In general, non-bodily fluid related news, I am nesting. It has hit with a vengeance. I have gone from being perfectly content with the future nursery looking like a hoarder/heroin addict's den to selling almost everything we own on Craigslist. Want a decrepit piano? Check Craiglist. A well-intentioned Christmas gift of a leather, memory foam full-size massage table? Ditto. Bar stools from an unused bar? All yours. Also the bar. Take it. I might sell my bed, refrigerator, sofa and anything else that takes up room. This is addictive.

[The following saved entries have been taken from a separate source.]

Lemma produced_w s w O : produced s w O -> w < WSIZE -> w = Z.of_nat (length O) mod WSIZE.
Proof.
  intros H Hw. pose proof (produced_pos s w O H) as E. destruct H as [Hr _ _ _ _]. apply Z.mod_divide in E as [q Hq]; [|done]. replace (Z.of_nat (length O)) with (w + q * WSIZE) by lia. rewrite Z.mod_add by done. symmetry. apply Z.mod_small. lia.
Qed.

(** The bytes of the window that were not written out are the last ones. *)
Lemma win_tail s w O : produced s w O -> output s ++ win_bytes (window s) 0 (Z.to_nat w) = O.
Proof.
  intros [Hr (l & -> & Hl) _ [q Hq] Hwin]. f_equal. apply list_eq. intros i. unfold win_bytes. rewrite list_lookup_fmap. destruct (decide (i < Z.to_nat w)%nat) as [Hi|Hi].
  - rewrite lookup_seq_lt by done. cbn [fmap option_fmap option_map]. destruct (lookup_lt_is_Some_2 l i ltac:(lia)) as [x Hx]. rewrite Hx. f_equal.
    specialize (Hwin (length (output s) + i)%nat x). rewrite lookup_app_r in Hwin by lia. replace (length (output s) + i - length (output s))%nat with i in Hwin by lia.
    rewrite length_app in Hwin. specialize (Hwin Hx ltac:(lia)). replace (Z.of_nat (length (output s) + i)) with (Z.of_nat i + q * WSIZE) in Hwin by lia. rewrite Z.mod_add, Z.mod_small in Hwin by (done || lia). rewrite !Z.add_0_l, Nat.add_0_l. by rewrite Hwin.
  - rewrite lookup_seq_ge by lia. cbn. symmetry. apply lookup_ge_None_2. lia.
Qed.
(** C22: For the code lengths of [buildable], huft_build makes tables in which decode finds
    every symbol: with the canonical code of the symbol next in the input, and 16 bits after it,
    it gives the entry of the symbol and takes exactly the code.  The result tells complete sets
    from incomplete ones, and huft_free gives all the memory back.  There are at most 288 lengths
    of at most 16 bits, not all 0 and not too many for a code; the set is complete or has no
    symbol without a code; no length is more than twice the bits [m] of the first table, or the
    set is complete with fewer than 2^m symbols; every symbol with a code has an entry in [d] and
    [e]; and all memory asked for is granted. *)
Theorem huft_build_decodes (junk b : list Z) (s : Z) (d e : list Z) (t0 m : Z) (h : hmem)
  (Hjunk : length junk = 288%nat) (Hb : buildable b s d e m) (Hheap : heap_ok h) :
  exists T l h', huft_build junk b s d e t0 m h = Ok (if (kraft b <? 2 ^ 16) && existsb (fun x => 1 <? x) b then 1 else 0, T, l, h') /\
    decodes h' T l b s d e /\
    exists h'', huft_free h' T = Ok h'' /\ tabs h'' = tabs h.
Proof.
  destruct (huft_build_ok junk b s d e t0 m h Hb Hjunk Hheap) as (T & l & h' & ts & E & Hl & _ & Ht & L & Hd). exists T, l, h'. split; [exact E|]. split.
  - intros st bb k i rest <- Hi Hr Hlen He. by apply (decode_ok st bb k T l b i s d e rest).
  - destruct (free_one h h' ts Hheap L) as (h'' & Ef & Et & _). rewrite Hd in Ef. by exists h''.
Qed.

Lemma huft_build_decodes_witness : exists T l h', huft_build (replicate 288 9) fixed_lit 257 cplens cplext NULL 7 (MkHm ∅ 1 [] 0) = Ok (0, T, l, h') /\
    decodes h' T l fixed_lit 257 cplens cplext /\
    exists h'', huft_free h' T = Ok h'' /\ tabs h'' = ∅.
Proof.
  assert (((kraft fixed_lit <? 2 ^ 16) && existsb (fun x => 1 <? x) fixed_lit) = false) as E by (vm_compute; reflexivity).
  pose proof (huft_build_decodes (replicate 288 9) fixed_lit 257 cplens cplext NULL 7 (MkHm ∅ 1 [] 0) (length_replicate 288 9) fixed_buildable) as H. rewrite E in H. apply H. split; [done|]. split; [intros T _; apply lookup_empty|constructor].
Defined.

(** A set with more codes than patterns is refused with the result 2, before any table is made. *)
Theorem huft_build_oversubscribed (junk b : list Z) (s : Z) (d e : list Z) (t0 m : Z) (h : hmem)
  (Hr : Forall (fun x => 0 <= x <= 16) b) (Hk : 2 ^ 16 < kraft b) :
  exists l, huft_build junk b s d e t0 m h = Ok (2, t0, l, h).
Proof.
  assert (exists i k, b !! i = Some k /\ 1 <= k) as Hs by (apply kraft_some; [eapply Forall_impl; [exact Hr|]; cbv beta; lia|lia]). destruct (scan_lengths b Hr Hs) as (c & Ec & Hlen & Hc & Hn0 & Hkg & Hg & Hb & _ & _ & _ & Hq & _).
  set (k := min_len 16 c 1) in *. set (g := max_len 16 c) in *. pose proof (kraft_qend b c g Hb ltac:(lia) Hlen Hc) as Ek. unfold huft_build. rewrite Ec. cbn [mbind outcome_bind]. rewrite (proj2 (Z.eqb_neq _ _) Hn0). fold k g. rewrite Z.shiftl_1_l.
  rewrite (spare_ok c g k 17 (2 ^ k)); [|by apply (counts_nonneg b)|lia|rewrite Hq, <- Z.pow_add_r, Z.sub_0_r by lia; f_equal; lia|lia].
  assert (2 ^ 16 = 2 ^ (16 - g) * 2 ^ g) as E16 by (rewrite <- Z.pow_add_r by lia; f_equal; lia). assert (0 < 2 ^ (16 - g)) by (apply Z.pow_pos_nonneg; lia). rewrite (proj2 (Z.leb_gt _ _)) by nia. by eexists.
Qed.

Lemma huft_build_oversubscribed_witness : exists l, huft_build (replicate 288 9) [1; 2; 2; 2] 0 cpdist cpdext NULL 6 (MkHm ∅ 1 [] 0) = Ok (2, NULL, l, MkHm ∅ 1 [] 0).
Proof.
  apply (huft_build_oversubscribed (replicate 288 9) [1; 2; 2; 2] 0 cpdist cpdext NULL 6 (MkHm ∅ 1 [] 0)); [repeat constructor; discriminate|vm_compute; reflexivity].
Defined.
(** ** Classification of one line *)

(** C3.  A line that contains "error" or "fail" (letter case ignored) adds
    exactly one error, whose subtype is given by the first rule that
    matches, in this order: "mediacodec" gives MediaCodec, else
    "audiorecord" gives AudioRecord, else "buffer" gives Buffer, else
    "encoder" gives Encoder, else Unknown. *)
Theorem error_subtype_priority (self : AudioLogAnalyzer) (l : string)
    (n : nat) :
  contains "error" l \/ contains "fail" l ->
  exists e : typed_entry,
    errors (_parse_line self l n) = errors self ++ [e] /\
    line e = n /\ message e = l /\
    (contains "mediacodec" l -> type e = "MediaCodec") /\
    (~ contains "mediacodec" l -> contains "audiorecord" l ->
     type e = "AudioRecord") /\
    (~ contains "mediacodec" l -> ~ contains "audiorecord" l ->
     contains "buffer" l -> type e = "Buffer") /\
    (~ contains "mediacodec" l -> ~ contains "audiorecord" l ->
     ~ contains "buffer" l -> contains "encoder" l -> type e = "Encoder") /\
    (~ contains "mediacodec" l -> ~ contains "audiorecord" l ->
     ~ contains "buffer" l -> ~ contains "encoder" l -> type e = "Unknown").
Proof.
  intros H.
  assert (He : is_error (lower l) = true).
  { unfold is_error. apply orb_true_iff.
    destruct H as [H|H]; [left | right]; now apply in_str_contains. }
  rewrite errors_parse_line. unfold new_errors.
  rewrite (is_error_truthy _ He), He. cbn [andb].
  eexists. split; [reflexivity|]. cbn [line message type fields].
  split; [reflexivity|]. split; [reflexivity|].
  unfold _classify_error.
  destruct (in_str "mediacodec" (lower l)) eqn:H1;
    [apply in_str_contains in H1 | apply in_str_false_contains in H1];
  (destruct (in_str "audiorecord" (lower l)) eqn:H2;
    [apply in_str_contains in H2 | apply in_str_false_contains in H2]);
  (destruct (in_str "buffer" (lower l)) eqn:H3;
    [apply in_str_contains in H3 | apply in_str_false_contains in H3]);
  (destruct (in_str "encoder" (lower l)) eqn:H4;
    [apply in_str_contains in H4 | apply in_str_false_contains in H4]);
  repeat split; intros; solve [reflexivity | contradiction].
Qed.

Lemma error_subtype_priority_witness :
  let l := "E/MediaCodec: buffer error in encoder" in
  (contains "error" l \/ contains "fail" l) /\
  exists e : typed_entry,
    errors (_parse_line (__init__ "a.log") l 3) = [] ++ [e] /\
    line e = 3 /\ message e = l /\
    (contains "mediacodec" l -> type e = "MediaCodec") /\
    (~ contains "mediacodec" l -> contains "audiorecord" l ->
     type e = "AudioRecord") /\
    (~ contains "mediacodec" l -> ~ contains "audiorecord" l ->
     contains "buffer" l -> type e = "Buffer") /\
    (~ contains "mediacodec" l -> ~ contains "audiorecord" l ->
     ~ contains "buffer" l -> contains "encoder" l -> type e = "Encoder") /\
    (~ contains "mediacodec" l -> ~ contains "audiorecord" l ->
     ~ contains "buffer" l -> ~ contains "encoder" l -> type e = "Unknown").
Proof.
  cbv zeta. split.
  - left. exists "e/mediacodec: buffer ", " in encoder". reflexivity.
  - apply (error_subtype_priority (__init__ "a.log")
             "E/MediaCodec: buffer error in encoder" 3).
    left. exists "e/mediacodec: buffer ", " in encoder". reflexivity.
Defined.

(** C4.  A line that contains "overflow" or "underrun" (letter case
    ignored) adds exactly one buffer event; its subtype is "overflow" when
    "overflow" is present, also next to "underrun", and "underrun"
    otherwise. *)
Theorem buffer_event_subtype (self : AudioLogAnalyzer) (l : string)
    (n : nat) :
  contains "overflow" l \/ contains "underrun" l ->
  exists e : typed_entry,
    events (_parse_line self l n) = events self ++ [e] /\
    line e = n /\ message e = l /\
    (contains "overflow" l -> type e = "overflow") /\
    (~ contains "overflow" l -> type e = "underrun").
Proof.
  intros H.
  assert (He : is_buffer_event (lower l) = true).
  { unfold is_buffer_event. apply orb_true_iff.
    destruct H as [H|H]; [left | right]; now apply in_str_contains. }
  rewrite events_parse_line. unfold new_events.
  rewrite (is_buffer_event_truthy _ He), He. cbn [andb].
  eexists. split; [reflexivity|]. cbn [line message type fields].
  split; [reflexivity|]. split; [reflexivity|].
  destruct (in_str "overflow" (lower l)) eqn:H1;
    [apply in_str_contains in H1 | apply in_str_false_contains in H1];
    split; intros; solve [reflexivity | contradiction].
Qed.

Lemma buffer_event_subtype_witness :
  let l := "W AudioTrack: underrun after ring buffer OVERFLOW" in
  (contains "overflow" l \/ contains "underrun" l) /\
  exists e : typed_entry,
    events (_parse_line (__init__ "a.log") l 7) = [] ++ [e] /\
    line e = 7 /\ message e = l /\
    (contains "overflow" l -> type e = "overflow") /\
    (~ contains "overflow" l -> type e = "underrun").
Proof.
  cbv zeta. split.
  - right. exists "w audiotrack: ", " after ring buffer overflow".
    reflexivity.
  - apply (buffer_event_subtype (__init__ "a.log")
             "W AudioTrack: underrun after ring buffer OVERFLOW" 7).
    right. exists "w audiotrack: ", " after ring buffer overflow".
    reflexivity.
Defined.

(** ** The two verdicts *)

Lemma failures_parts (self : AudioLogAnalyzer) :
  failures self
  = (if 0 <? List.length (errors self)
     then ["Errors detected: " +++ str (List.length (errors self))]
     else [])
    ++ (if 0 <? count_type "overflow" (events self)
        then ["Buffer overflows: "
              +++ str (count_type "overflow" (events self))]
        else [])
    ++ (if 0 <? count_type "underrun" (events self)
        then ["Buffer underruns: "
              +++ str (count_type "underrun" (events self))]
        else [])
    ++ (if 0 <? count_type "MediaCodec" (errors self)
        then ["MediaCodec errors: "
              +++ str (count_type "MediaCodec" (errors self))]
        else []).
Proof.
  unfold failures.
  destruct (0 <? List.length (errors self)),
           (0 <? count_type "overflow" (events self)),
           (0 <? count_type "underrun" (events self)),
           (0 <? count_type "MediaCodec" (errors self)); reflexivity.
Qed.

Lemma pass_fail_value (self : AudioLogAnalyzer) :
  snd (_print_pass_fail self)
  = match failures self with [] => true | _ :: _ => false end.
Proof. unfold _print_pass_fail. now destruct (failures self). Qed.

Lemma main_verdict_line_value (self : AudioLogAnalyzer) :
  main_verdict_line self
  = if snd (_print_pass_fail self) then "RESULT: PASS" else "RESULT: FAIL".
Proof.
  unfold main_verdict_line, _print_pass_fail.
  now destruct (failures self).
Qed.

(** C1.  The main verdict is Fail exactly when the error count, the overflow
    count, the underrun count or the MediaCodec error count is positive, and
    Pass otherwise; the list of failure reasons has one entry for each of
    the four conditions that holds, all of them and in that order, and each
    reason is printed. *)
Theorem main_verdict_rule (self : AudioLogAnalyzer) :
  let e := List.length (errors self) in
  let o := count_type "overflow" (events self) in
  let u := count_type "underrun" (events self) in
  let m := count_type "MediaCodec" (errors self) in
  (snd (_print_pass_fail self) = false <-> 0 < e \/ 0 < o \/ 0 < u \/ 0 < m)
  /\ (snd (_print_pass_fail self) = true <->
      e = 0 /\ o = 0 /\ u = 0 /\ m = 0)
  /\ failures self
     = (if 0 <? e then ["Errors detected: " +++ str e] else [])
       ++ (if 0 <? o then ["Buffer overflows: " +++ str o] else [])
       ++ (if 0 <? u then ["Buffer underruns: " +++ str u] else [])
       ++ (if 0 <? m then ["MediaCodec errors: " +++ str m] else [])
  /\ main_verdict_line self
     = (if snd (_print_pass_fail self)
        then "RESULT: PASS" else "RESULT: FAIL")
  /\ Forall (fun reason =>
               In ("  " +++ cross_mark +++ " " +++ reason)
                  (fst (_print_pass_fail self)))
            (failures self).
Proof.
  cbv zeta.
  split; [| split; [| split; [apply failures_parts | split]]].
  - rewrite pass_fail_value, failures_parts.
    destruct (Nat.ltb_spec 0 (List.length (errors self))),
             (Nat.ltb_spec 0 (count_type "overflow" (events self))),
             (Nat.ltb_spec 0 (count_type "underrun" (events self))),
             (Nat.ltb_spec 0 (count_type "MediaCodec" (errors self)));
      cbn; split; intros; try reflexivity; try discriminate; lia.
  - rewrite pass_fail_value, failures_parts.
    destruct (Nat.ltb_spec 0 (List.length (errors self))),
             (Nat.ltb_spec 0 (count_type "overflow" (events self))),
             (Nat.ltb_spec 0 (count_type "underrun" (events self))),
             (Nat.ltb_spec 0 (count_type "MediaCodec" (errors self)));
      cbn; split; intros; try reflexivity; try discriminate; lia.
  - apply main_verdict_line_value.
  - unfold _print_pass_fail. destruct (failures self) as [|r rs] eqn:Hf.
    + constructor.
    + apply Forall_forall. intros reason Hin. cbn [fst].
      apply in_or_app. right. apply in_or_app. left.
      apply in_map_iff. exists reason. split; [reflexivity | exact Hin].
Qed.

Lemma count_type_le t l : count_type t l <= List.length l.
Proof. unfold count_type. apply filter_length_le. Qed.

Lemma count_overflow_underrun (l : list typed_entry) :
  Forall (fun e => type e = "overflow" \/ type e = "underrun") l ->
  List.length l = count_type "overflow" l + count_type "underrun" l.
Proof.
  unfold count_type. induction 1 as [|e l He _ IH]; [reflexivity|].
  cbn [filter List.length].
  destruct He as [-> | ->]; cbn; rewrite IH; lia.
Qed.

Lemma new_events_types l n :
  Forall (fun e => type e = "overflow" \/ type e = "underrun")
         (new_events l n).
Proof.
  unfold new_events. destruct (_ && _); [| constructor].
  constructor; [| constructor]. cbn.
  destruct (in_str "overflow" (lower l)); auto.
Qed.

(** Every buffer event of a parse result is an overflow or an underrun. *)
Lemma events_types_parse_log p f :
  Forall (fun e => type e = "overflow" \/ type e = "underrun")
         (events (parse_log (__init__ p) f)).
Proof.
  rewrite events_parse_log. apply Forall_flat_map.
  apply Forall_forall. intros q _. apply new_events_types.
Qed.
(** Lines 57-58 raise: the outer [except] answers. *)
Lemma api_request_raised (app : App) (m : GenerativeModel) (body : Body)
      (e : Exn) :
  ready app m -> request_try py_str_of m body = ([], inl e) ->
  generate_story_api py_str_of app body
  = ([Log ERROR (lit "Error in /generate_story endpoint: " ++ exn_str e) (Some e)],
     inr (error_response (internal_error_prefix ++ exn_str e) 500)).
Proof.
  intros Hr He. rewrite (api_ready app m body Hr), He. reflexivity.
Qed.

(** Lines 51-54: the two guards. *)
Lemma api_unavailable (app : App) (body : Body) :
  unavailable app ->
  exists msg, msg <> []
    /\ generate_story_api py_str_of app body = ([], inr (error_response msg 500)).
Proof.
  unfold generate_story_api. intros [Hk | Hm].
  - rewrite Hk. eexists. split; [|reflexivity]. discriminate.
  - destruct (key_truthy (google_api_key app)).
    + rewrite Hm. eexists. split; [|reflexivity]. discriminate.
    + eexists. split; [|reflexivity]. discriminate.
Qed.

Lemma accepted_passes (s : str) : accepted s -> passes_validation (JStr s).
Proof.
  unfold accepted, passes_validation, len. intros [H1 H2]. split.
  - destruct s; [simpl in H1; lia | reflexivity].
  - exists (Z.of_nat (length s)). split; [reflexivity | exact H2].
Qed.

Lemma prompt_body_prompt (s : str) : user_prompt_of (prompt_body s) = Some (JStr s).
Proof. reflexivity. Qed.

Lemma ready_app_ready (m : GenerativeModel) : ready (ready_app m) m.
Proof. split; reflexivity. Qed.

End HandlerFacts.

(* ================================================================== *)
(** ** The properties of the specification *)
(* ================================================================== *)

Section Indicators.

Lemma auth_indicator_iff (e : Exn) :
  auth_indicator e <->
  contains (lit "API key not valid") (error_message_of e)
  || contains (lit "PermissionDenied") (exn_type e) = true.
Proof.
  unfold auth_indicator. rewrite orb_true_iff, !occurs_contains. reflexivity.
Qed.

Lemma quota_indicator_iff (e : Exn) :
  quota_indicator e <->
  contains (lit "Quota") (error_message_of e)
  || contains (lit "ResourceExhausted") (exn_type e) = true.
Proof.
  unfold quota_indicator. rewrite orb_true_iff, !occurs_contains. reflexivity.
Qed.

Lemma invalid_indicator_iff (e : Exn) :
  invalid_indicator e <->
  contains (lit "Invalid") (error_message_of e)
  || contains (lit "BadRequest") (exn_type e) = true.
Proof.
  unfold invalid_indicator. rewrite orb_true_iff, !occurs_contains. reflexivity.
Qed.

Lemma not_true_false (b : bool) : ~ b = true -> b = false.
Proof. now destruct b. Qed.

(** The four rules of the inner [except], in their order. *)
Lemma classify_rules (e : Exn) :
  (auth_indicator e -> classify e = (auth_failed_msg, 401))
  /\ (~ auth_indicator e -> quota_indicator e ->
      classify e = (quota_exceeded_msg, 429))
  /\ (~ auth_indicator e -> ~ quota_indicator e -> invalid_indicator e ->
      classify e
      = (lit "Invalid request to Google AI service: " ++ error_message_of e, 400))
  /\ (~ auth_indicator e -> ~ quota_indicator e -> ~ invalid_indicator e ->
      classify e = (error_message_of e, 500)).
Proof.
  rewrite auth_indicator_iff, quota_indicator_iff, invalid_indicator_iff.
  unfold classify. repeat split.
  - intros ->. reflexivity.
  - intros Ha ->. now rewrite (not_true_false _ Ha).
  - intros Ha Hq ->. now rewrite (not_true_false _ Ha), (not_true_false _ Hq).
  - intros Ha Hq Hi.
    now rewrite (not_true_false _ Ha), (not_true_false _ Hq), (not_true_false _ Hi).
Qed.

End Indicators.

Lemma error_message_of_eq (e : Exn) (msg : str) :
  exn_message e = Some msg \/ (exn_message e = None /\ exn_str e = msg) ->
  error_message_of e = msg.
Proof.
  unfold error_message_of. intros [-> | [-> ->]]; reflexivity.
Qed.

Lemma not_occurs (needle hay : str) :
  contains needle hay = false -> ~ occurs needle hay.
Proof.
  intros H Ho. apply occurs_contains in Ho. rewrite H in Ho. discriminate.
Qed.

(** C1.  When the remote call raises, the route answers by the first rule
    that applies, looking for fixed substrings in the failure's message
    (its [message] attribute when it has one, [str(e)] otherwise) and in
    the name of its type: an authentication or permission indicator gives
    401 and a fixed authentication-failed message; otherwise a quota or
    resource-exhaustion indicator gives 429 and a fixed quota-exceeded
    message; otherwise an invalid-request indicator gives 400 and a message
    that carries the failure's own message; otherwise 500 and a message
    that carries the failure's own message. *)
Theorem remote_failure_classified (py_str_of : JValue -> str)
        (app : App) (m : GenerativeModel) (body : Body) (v : JValue) (e : Exn)
        (msg : str) :
  ready app m -> user_prompt_of body = Some v -> passes_validation v ->
  generate_content m (full_prompt (py_format py_str_of v)) generation_config = inl e ->
  exn_message e = Some msg \/ (exn_message e = None /\ exn_str e = msg) ->
  let r := outcome (generate_story_api py_str_of app body) in
  let auth := occurs (lit "API key not valid") msg
              \/ occurs (lit "PermissionDenied") (exn_type e) in
  let quota := occurs (lit "Quota") msg
               \/ occurs (lit "ResourceExhausted") (exn_type e) in
  let invalid := occurs (lit "Invalid") msg
                 \/ occurs (lit "BadRequest") (exn_type e) in
  (auth ->
   r = inr (mkHttp 401
              (Json [(lit "error",
                      lit "An error occurred with the Google AI service: Authentication with Google AI service failed. Check your API key.")])))
  /\ (~ auth -> quota ->
      r = inr (mkHttp 429
                 (Json [(lit "error",
                         lit "An error occurred with the Google AI service: Google AI service quota exceeded. Please check your usage or try again later.")])))
  /\ (~ auth -> ~ quota -> invalid ->
      r = inr (mkHttp 400
                 (Json [(lit "error",
                         lit "An error occurred with the Google AI service: Invalid request to Google AI service: "
                         ++ msg)])))
  /\ (~ auth -> ~ quota -> ~ invalid ->
      r = inr (mkHttp 500
                 (Json [(lit "error",
                         lit "An error occurred with the Google AI service: "
                         ++ msg)]))).
Proof.
  intros Hr Hp Hv He Hmsg r auth quota invalid. subst r auth quota invalid.
  rewrite (api_remote_raised py_str_of app m body v e Hr Hp Hv He).
  unfold outcome, classified_response. cbn [snd].
  destruct (classify_rules e) as [R1 [R2 [R3 R4]]].
  unfold auth_indicator, quota_indicator, invalid_indicator in R1, R2, R3, R4.
  rewrite (error_message_of_eq e msg Hmsg) in R1, R2, R3, R4.
  repeat split; intros.
  - now rewrite R1.
  - now rewrite R2.
  - now rewrite R3.
  - now rewrite R4.
Qed.

Lemma once_upon_a_time_accepted : accepted once_upon_a_time.
Proof. unfold accepted, len, max_prompt_len. simpl. lia. Defined.

Lemma quota_exn_not_auth : ~ auth_indicator quota_exn.
Proof. rewrite auth_indicator_iff. vm_compute. discriminate. Defined.

Lemma quota_exn_quota : quota_indicator quota_exn.
Proof. rewrite quota_indicator_iff. vm_compute. reflexivity. Defined.

Lemma no_indicator (a b : str) (x y : str) :
  contains a x = false -> contains b y = false -> ~ (occurs a x \/ occurs b y).
Proof.
  intros Ha Hb [H | H]; [exact (not_occurs a x Ha H) | exact (not_occurs b y Hb H)].
Defined.
(** The body shared by the two text handlers, from the request payload
    [x] on. *)
Definition predict_with (w : World) (self : API) (x : pyval) : H pyval :=
  let data_processor := processor_of w self in
  p <~ data_processor "preprocess_fn";;
  x <~ (if truthy (preprocess_fn p) then DataProcessor_preprocess p x else hret x);;
  x <~ invoke Model (Some (model (server self))) x;;
  p <~ data_processor "postprocess_fn";;
  x <~ (if truthy (postprocess_fn p) then DataProcessor_postprocess p x else hret x);;
  hret x.

(** [query] is [data.query]. *)
Definition predict_text (w : World) (self : API) (query : string) : H pyval :=
  predict_with w self (PStr query).


(** ** Concrete objects used in examples *)

Module Sample.

Definition tagged (t : string) : pyfun :=
  fun x kw => inr (PTuple [PStr t; x; PInt (Z.of_nat (size kw))]).

Definition model : pyfun := tagged "model".
Definition pre : pyfun := tagged "pre".
Definition post : pyfun := tagged "post".

Definition defaults : World :=
  {| vision := {| preprocess_fn := Some (tagged "vision-pre");
                  postprocess_fn := Some (tagged "vision-post") |};
     nlp := {| preprocess_fn := Some (tagged "nlp-pre");
               postprocess_fn := Some (tagged "nlp-post") |};
     log := [] |}.

Definition image_size : kwargs := {[ "image_size" := PTuple [PInt 224; PInt 224] ]}.

Definition small_size : kwargs := {[ "image_size" := PTuple [PInt 32; PInt 32] ]}.

(** A function that returns the [image_size] keyword it receives. *)
Definition echo_size : pyfun := fun _ kw => inr (kw_get kw "image_size" PNone).

Definition echo_defaults : World :=
  {| vision := {| preprocess_fn := Some echo_size; postprocess_fn := Some echo_size |};
     nlp := {| preprocess_fn := Some echo_size; postprocess_fn := Some echo_size |};
     log := [] |}.


Definition titled : kwargs := {[ "title" := PStr "demo" ]}.

End Sample.

(** ** Vocabulary of the statements *)

(** The world [w] after the events [l]. *)
Definition logged (w : World) (l : list event) : World :=
  {| vision := vision w; nlp := nlp w; log := log w ++ l |}.

(** The category of a stored tag, in the words of the specification:
    vision for image classification and object detection, NLP for text
    classification and question answering, none for any other string. *)
Definition tag_category (t : string) : option category :=
  if String.eqb t IMAGE_CLF || String.eqb t OBJECT_DETECTION then Some VISION
  else if String.eqb t TXT_CLF || String.eqb t QNA then Some NLP
  else None.

Definition POST (p : string) (h : endpoint) : route :=
  {| methods := ["POST"]; path := p; handler := h |}.

(** The routes of a stored tag, in the words of the specification. *)
Definition route_for (t : string) : list route :=
  if String.eqb t IMAGE_CLF then [POST "/api/predict-image" to_predict_image]
  else if String.eqb t TXT_CLF then [POST "/api/predict-text" to_predict_text]
  else if String.eqb t QNA then [POST "/api/QnA" to_predict_question_answer]
  else [].

Definition add_routes (a : FastAPI) (l : list route) : FastAPI :=
  {| title := title a; description := description a; docs_url := docs_url a;
     routes := routes a ++ l |}.

(** The application object that [API.__init__] creates from its keywords. *)
Definition app_of_kwargs (kw : kwargs) : FastAPI :=
  FastAPI_new (kw_get kw "title" (PStr default_title))
              (kw_get kw "description" (PStr default_description))
              (kw_get kw "docs_url" (PStr "/docs")).

(** The API object that a successful [API(s, m, ..., **kw)] returns, with
    [r] its processor reference. *)
Definition built (s : string) (m : pyfun) (r : proc_ref) (kw : kwargs) : API :=
  {| server := {| api_type := upper s; model := m; data_processor := Some r |};
     app := add_routes (app_of_kwargs kw) (route_for (upper s)) |}.

(** Both slots of a processor rebound to partials over [kw]. *)
Definition bound_with (f g : pyfun) (kw : kwargs) : DataProcessor :=
  {| preprocess_fn := Some (partial_of f kw); postprocess_fn := Some (partial_of g kw) |}.

(** Sequencing of outcomes: the first exception wins. *)
Definition and_then {A B} (o : outcome A) (k : A -> outcome B) : outcome B :=
  match o with
  | inl e => inl e
  | inr a => k a
  end.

Here's a stupidly adorable pic of me and Niecelette. True, I am possibly the most irresponsible aunt ever but, in my defense, it was 40 degrees, she was wrapped in fleece and down, my mom took the photo and my sister watched and approved whole-heartedly. I intend to retake this photo annually as a completely accurate measure of her growth (and mine). As her mother is 5' 8" and her dad is 6' 5", I figure she'll be taller than me by age 7.
Never too early to learn to make snow angels.
Happy 2014! May you stay blissfully free of viruses and incontinence.